1

I am trying to put up a VPC architecture for different environments (dev/test/pre-prod/prod) and I am facing an issue with respect to restriction of Elastic IP limits. It would be great to know if the architecture is going in the correct direction in the first place. So let me explain you the details here:

  1. 1 VPC for all environments with 1 Internet Gateway
  2. VPC in one region
  3. 3 Availability Zones with 1 private subnet and 1 utility subnet for each (total of 6 subnets)
  4. 3 NAT Gateways - one for each utility subnet with 3 Elastic IPs assigned to their network interfaces
  5. EC2 Instances (master and node) in each private subnet
  6. Virtual private gateway to connect to corporate network

I am using Terraform to automate this whole infrastructure as code (this doesn't matter too much here). When I run the Terraform script for one environment (let's say dev), the whole infrastructure detailed above is created fine and works good. But now when I run the script for another environment (say test), I run out of Elastic IPs (because there is a limit of 5 EIPs per region).

What's the best way to re-architect this so I can create infrastructure for different environments while not hitting these EIP limits?

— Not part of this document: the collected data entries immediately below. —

(* ===== verification/AllocationEngine.v ===== *)
(** * The allocation engine (src/domain/allocation/engine.ts, events.ts)

    Planning with a strategy, building the append-only rows with their events,
    and reversing a row by compensation.  The theorems about execution use the
    strategies only through the [Strategy] contract. *)

From stdpp Require Import prelude strings list.
From Stdlib Require Import ZArith Lia.
From S2P Require Import Prelude JsNumber JsString JsDate Money Events Allocation Strategies.
Local Open Scope string_scope.
Local Open Scope list_scope.
Local Open Scope Z_scope.
Local Open Scope js_scope.

Inductive AllocationPayload :=
| AllocationExecutedPayload (allocationId : Uuid) (sourceType : AllocationSourceType)
    (sourceId receivableId : Uuid) (amountMinor : Z) (strategy : AllocationStrategy)
| AllocationReversedPayload (allocationId : Uuid) (reason : string) (compensatingId : Uuid).
Notation AllocationEvent := (DomainEvent AllocationPayload).

Definition allocationExecutedEvent (row : Allocation) (clock : Clock) : AllocationEvent :=
  domainEvent "allocation.executed" (al_id row)
    (AllocationExecutedPayload (al_id row) (al_sourceType row) (al_sourceId row) (al_receivableId row)
       (amount (al_amountMinor row)) (al_strategy row)) clock.

Definition allocationReversedEvent (allocationId : Uuid) (reason : string) (compensatingId : Uuid)
    (clock : Clock) : AllocationEvent :=
  domainEvent "allocation.reversed" allocationId
    (AllocationReversedPayload allocationId reason compensatingId) clock.

Record ExecuteAllocationArgs := MkExecuteAllocationArgs {
  ex_source : AllocationSource;
  ex_receivables : list AllocatableReceivable;
  ex_strategy : AllocationStrategy;
  ex_declared : option Declared;
  ex_existing : list Allocation;
}.

Record AllocationExecution := MkAllocationExecution {
  allocations : list Allocation;
  ex_events : list AllocationEvent;
  unapplied : Money;
}.

Definition planWithStrategy (strategy : AllocationStrategy) (funds : Money)
    (receivables : list AllocatableReceivable) (declared : option Declared) : result (list StrategyPlan) :=
  match strategy with
  | fifo => allocateOldestFirst funds receivables
  | pro_rata => allocateProRata funds receivables
  | explicit =>
      match declared with
      | None => Err (DomainError "ALLOCATION_DECLARATION_REQUIRED")
      | Some d => allocateExplicit funds receivables d
      end
  end.

(** Rows of one source. *)
Definition ofSource (sourceId : Uuid) (st : AllocationSourceType) (row : Allocation) : bool :=
  bool_decide (al_sourceId row = sourceId /\ al_sourceType row = st).

Definition nextSequenceNo (rows : list Allocation) (sourceId : Uuid) (st : AllocationSourceType) : Z :=
  foldl (fun mx row => if decide (al_sequenceNo row > mx) then al_sequenceNo row else mx) 0
    (List.filter (ofSource sourceId st) rows) + 1.

(** The row for plan number [index] of a batch. *)
Definition buildRow (source : AllocationSource) (strategy : AllocationStrategy) (allocatedAt : Date)
    (base : Z) (index : nat) (plan : StrategyPlan) : result Allocation :=
  let sequenceNo := base + Z.of_nat index in
  id ← uuidFromSeed ("allocation:" +:+ show_source (src_type source) +:+ ":" +:+ src_id source +:+ ":" +:+
         show_strategy strategy +:+ ":" +:+ show_Z sequenceNo +:+ ":" +:+ plan_receivableId plan +:+ ":" +:+
         show_Z (amount (plan_amount plan)));
  allocationOf id (src_type source) (src_id source) (plan_receivableId plan) (plan_amount plan) strategy
    sequenceNo allocatedAt None.

Definition executeAllocation (args : ExecuteAllocationArgs) (clock : Clock) : result AllocationExecution :=
  let source := ex_source args in
  refuse (ex_strategy args <> explicit /\ ex_declared args <> None) with "ALLOCATION_DECLARATION_NOT_ALLOWED" ;;
  refuse (currency (src_available source) <> src_currency source) with "CURRENCY_MISMATCH" ;;
  plans ← planWithStrategy (ex_strategy args) (src_available source) (ex_receivables args) (ex_declared args);
  let allocated := sumZ (plan_minor <$> plans) in
  refuse (allocated > amount (src_available source)) with "ALLOCATION_EXCEEDS_AVAILABLE" ;;
  let allocatedAt := clock 0%nat in
  let base := nextSequenceNo (ex_existing args) (src_id source) (src_type source) in
  rows ← traversei (buildRow source (ex_strategy args) allocatedAt base) plans;
  let events := imap (fun index row => allocationExecutedEvent row (clock_after (S index) clock)) rows in
  rest ← unappliedRemainder (src_available source) rows;
  Ok (MkAllocationExecution rows events rest).

Record AllocationReversal := MkAllocationReversal {
  original : Allocation;
  compensating : Allocation;
  rev_events : list AllocationEvent;
}.

Definition reverseAllocation (o : Allocation) (reason : string) (clock : Clock) (sequenceNo : option Z)
  : result AllocationReversal :=
  let trimmed := trim reason in
  refuse (trimmed = "") with "REVERSAL_REASON_REQUIRED" ;;
  refuse (al_reversedAt o <> None) with "ALLOCATION_ALREADY_REVERSED" ;;
  refuse (al_reversalOf o <> None) with "ALLOCATION_REVERSAL_NOT_ALLOWED" ;;
  let reversedAt := clock 0%nat in
  id ← uuidFromSeed ("allocation-reversal:" +:+ al_id o);
  c ← allocationOf id (al_sourceType o) (al_sourceId o) (al_receivableId o) (al_amountMinor o) (al_strategy o)
        (default (al_sequenceNo o) sequenceNo) reversedAt (Some (al_id o));
  Ok (MkAllocationReversal (o <| al_reversedAt := Some reversedAt |>) c
        [allocationReversedEvent (al_id o) trimmed (al_id c) (clock_after 1 clock)]).

(** ** Sequence numbers *)

Lemma foldl_max_spec rows m :
  let mx := foldl (fun mx row => if decide (al_sequenceNo row > mx) then al_sequenceNo row else mx) m rows in
  m <= mx /\ Forall (fun row => al_sequenceNo row <= mx) rows.
Proof.
  revert m. induction rows as [|row rows IH]; intros m; cbn [foldl]; [split; [lia|constructor]|].
  destruct (IH (if decide (al_sequenceNo row > m) then al_sequenceNo row else m)) as [H1 H2].
  split; [case_decide; lia|]. constructor; [case_decide; lia|done].
Qed.

Lemma nextSequenceNo_above rows sid st :
  1 <= nextSequenceNo rows sid st /\
  forall row, row ∈ rows -> al_sourceId row = sid -> al_sourceType row = st ->
    al_sequenceNo row < nextSequenceNo rows sid st.
Proof.
  unfold nextSequenceNo. destruct (foldl_max_spec (List.filter (ofSource sid st) rows) 0) as [H1 H2].
  split; [lia|]. intros row Hin Hs Ht. rewrite Forall_forall in H2.
  assert (row ∈ List.filter (ofSource sid st) rows) as Hf.
  { apply list_elem_of_In, filter_In. split; [by apply list_elem_of_In|]. by apply bool_decide_eq_true. }
  specialize (H2 row Hf). lia.
Qed.

(** ** Execution *)

(** The inputs on which each strategy keeps its contract.  Beyond the exact range pro_rata
    can plan more than the funds ([pro_rata_over_allocates_large_balances]), which the
    engine then refuses. *)
Definition plan_domain (strategy : AllocationStrategy) (declared : option Declared)
    (rs : list AllocatableReceivable) : Prop :=
  match strategy with
  | fifo => True
  | explicit => forall d, declared = Some d -> declared_wf d
  | pro_rata => exact_debt rs
  end.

Thanks much for your help. Please let me know if more details needed.

Regards, Abdul

Basith
  • 831
  • 1
  • 7
  • 14
  • 1
    If you really need EIP's for all of your instances then you can request a limit increase from AWS support. https://docs.aws.amazon.com/general/latest/gr/aws_service_limits.html – Briansbum Jan 30 '18 at 10:21
  • Thanks Briansbum. Currently, the Elastic IPs are assigned to the network interfaces in the public subnet. So my question is: Am I doing the right thing of assigning 3 Elastic IPs for each environment I am creating? Is there a better way around it? – Basith Jan 30 '18 at 10:29
  • 1
    If you don't _need_ HA on the NAT gateways you could get away with a single NAT gateway per VPC. This will be fine until the AZ containing your NAT gateway fails at which point the other AZs now have no way to egress to the internet (or whatever route traverses the NAT gateway). NAT gateways are highly available in the AZ itself so you only need to worry about the AZ failure case which should be rare enough to not really worry about it outside of production. But ultimately you just need to ask AWS to increase your EIP limit for your account+region. – ydaetskcoR Jan 30 '18 at 10:31
  • Thanks @ydaetskcoR. So I can create a NAT Gateway in AZ1 in its public subnet and then allow instances from private subnets of all AZs to talk to the public subnet in AZ1? Is that feasible? This should work for other environments like dev/test/pre-prod/staging but I believe I would still run into the EIP limit issue (3 for prod, 1 for each environment)? I can request for limit increase if that's the way to go but trying to understand if it's the right solution because this is a very common deployment scenario? – Basith Jan 30 '18 at 10:38
  • Yeah basically that. And you just want to have the 0.0.0.0/0 route for all the private subnets go to the single NAT gateway in the VPC – ydaetskcoR Jan 30 '18 at 10:40
  • Thanks @ydaetskcoR – Basith Jan 30 '18 at 10:41
  • @ydaetskcoR. Thinking about it, if that NAT gateway goes down, all the instances will be affected and will become a single point of failure? Hmm any other alternatives? Thanks for your help. – Basith Jan 30 '18 at 10:47
  • 2
    It's if the AZ goes down. The NAT gateways are HA inside their AZ (see https://docs.aws.amazon.com/AmazonVPC/latest/UserGuide/vpc-nat-comparison.html) but yeah if the AZ containing your NAT gateway fails then the other AZs that shouldn't be impacted are now impacted by the NAT gateway being missing. For me this is fine outside of production but it's a decision you have to make rather than anyone outside can tell you. – ydaetskcoR Jan 30 '18 at 10:51
  • Completely unrelated to EIPs: you really should consider one VPC per environment. There are a couple of benefits to this, but the biggest one is that you can't accidentally configure your dev/test servers to connect to your prod database. – kdgregory Jan 30 '18 at 11:38
  • @kdgregory: I was thinking about it. But there are also two things to consider when we go for that solution: 1. Data transfer costs between VPCs from private subnet instances to NAT gateway 2. Billing complexities even though it's consolidated – Basith Jan 30 '18 at 11:42

2 Answers2

3

I would suggest that each environment be managed in its own AWS Account, rather than mingling all the environments in one account. The additional separation is quite easy when you have automated the infrastructure, and it provides you with an additional level of security and isolation between environments. A hack in one environment would not affect the other environment.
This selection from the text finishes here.